══ Material for this exercise

(* ===== verification/Commands.v ===== *)
(** * The commands: [cmd/ipam-node/app], [cmd/ipam-controller/app] and [pkg/cmdoptions]

    What a command line means.  The flags of the two programs are tables: each has a name
    and the field of the options it is bound to.  The flags of the Kubernetes libraries (of
    logging, of the feature gates, of controller-runtime) set the state of those libraries
    and are parameters, as are [pflag]'s way to take the command line apart and to read
    numbers, booleans and durations.  [--help] and [--version] end a command before it
    runs.  A command checks its arguments, validates the options and runs.
    [RunController] is the sequence of its calls to the libraries, by the errors they
    return. *)

From S2P Require Import Prelude GoNet Cidr GoNetText Json JsonText FileSystem PoolManager NodeTypes Store SessionRuns.
From S2P Require Import Handlers Cni CopyFile Options Deploy Cleaner CtrlIPPool NodeControllers Daemon Startup.

(** ** Flags *)

Inductive flag_kind := KString | KBool | KInt | KDuration.

Definition flag_value (k : flag_kind) : Type :=
  match k with KString => string | KBool => bool | KInt | KDuration => Z end.

(** The readers of [strconv] and [time] that [pflag] uses. *)
Record readers := mkReaders {
  ParseBool : string → option bool;
  ParseInt : string → option Z;
  ParseDuration : string → option Z;
}.

Definition read_value (p : readers) (k : flag_kind) : string → option (flag_value k) :=
  match k with
  | KString => Some
  | KBool => ParseBool p
  | KInt => ParseInt p
  | KDuration => ParseDuration p
  end.

(** The flags of the programs, by name and type; [version] is registered by
    [pkg/cmdoptions], [help] by [cobra]. *)
Definition common_kinds : list (string * flag_kind) := [("help", KBool); ("version", KBool)].

Definition node_kinds : list (string * flag_kind) :=
  [("metrics-bind-address", KString); ("health-probe-bind-address", KString); ("node-name", KString);
   ("ippools-namespace", KString); ("bind-address", KString); ("store-file", KString);
   ("stale-ip-check-interval", KDuration); ("stale-ip-check-count-before-release", KInt);
   ("released-ip-cooldown", KDuration);
   ("cni-bin-dir", KString); ("cni-nv-ipam-bin-file", KString); ("cni-skip-nv-ipam-binary-copy", KBool);
   ("cni-skip-nv-ipam-config-creation", KBool); ("cni-conf-dir", KString); ("cni-daemon-socket", KString);
   ("cni-daemon-call-timeout", KInt); ("cni-log-file", KString); ("cni-log-level", KString);
   ("cni-force-pool-name", KBool)].

Definition controller_kinds : list (string * flag_kind) :=
  [("metrics-bind-address", KString); ("health-probe-bind-address", KString); ("webhook", KBool); ("leader-elect", KBool);
   ("leader-elect-namespace", KString); ("ippools-namespace", KString)].

(** A flag of a library: [Set] of its [pflag.Value], on the state of the library. *)
Record lib_flag (L : Type) := mkLibFlag { lf_name : string; lf_Set : string → L → option L }.
Arguments mkLibFlag {L}.
Arguments lf_name {L}.
Arguments lf_Set {L}.

(** The Kubernetes libraries: their state ([cmdoptions.New]), their flags, and
    [logsapi.ValidateAndApply].  Two flags of a command do not share a name ([pflag] panics). *)
Class FlagLibrary := {
  Lib : Type;
  lib_New : Lib;
  LoggingFlags : list (lib_flag Lib);
  FeatureGateFlags : list (lib_flag Lib);
  ControllerRuntimeFlags : list (lib_flag Lib);
  ValidateAndApply : Lib → option string;
  lib_fresh : Forall (λ lf, lf_name lf ∉ (common_kinds ++ node_kinds ++ controller_kinds).*1)
    (LoggingFlags ++ FeatureGateFlags ++ ControllerRuntimeFlags);
}.

Section flags.
Context `{FlagLibrary}.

════

__Problem__.
Which lines of the listing above hold the word "probe"? Copy each of them.

__Response area__.
  [("metrics-bind-address", KString); ("health-probe-bind-address", KString); ("node-name", KString);
  [("metrics-bind-address", KString); ("health-probe-bind-address", KString); ("webhook", KBool); ("leader-elect", KBool);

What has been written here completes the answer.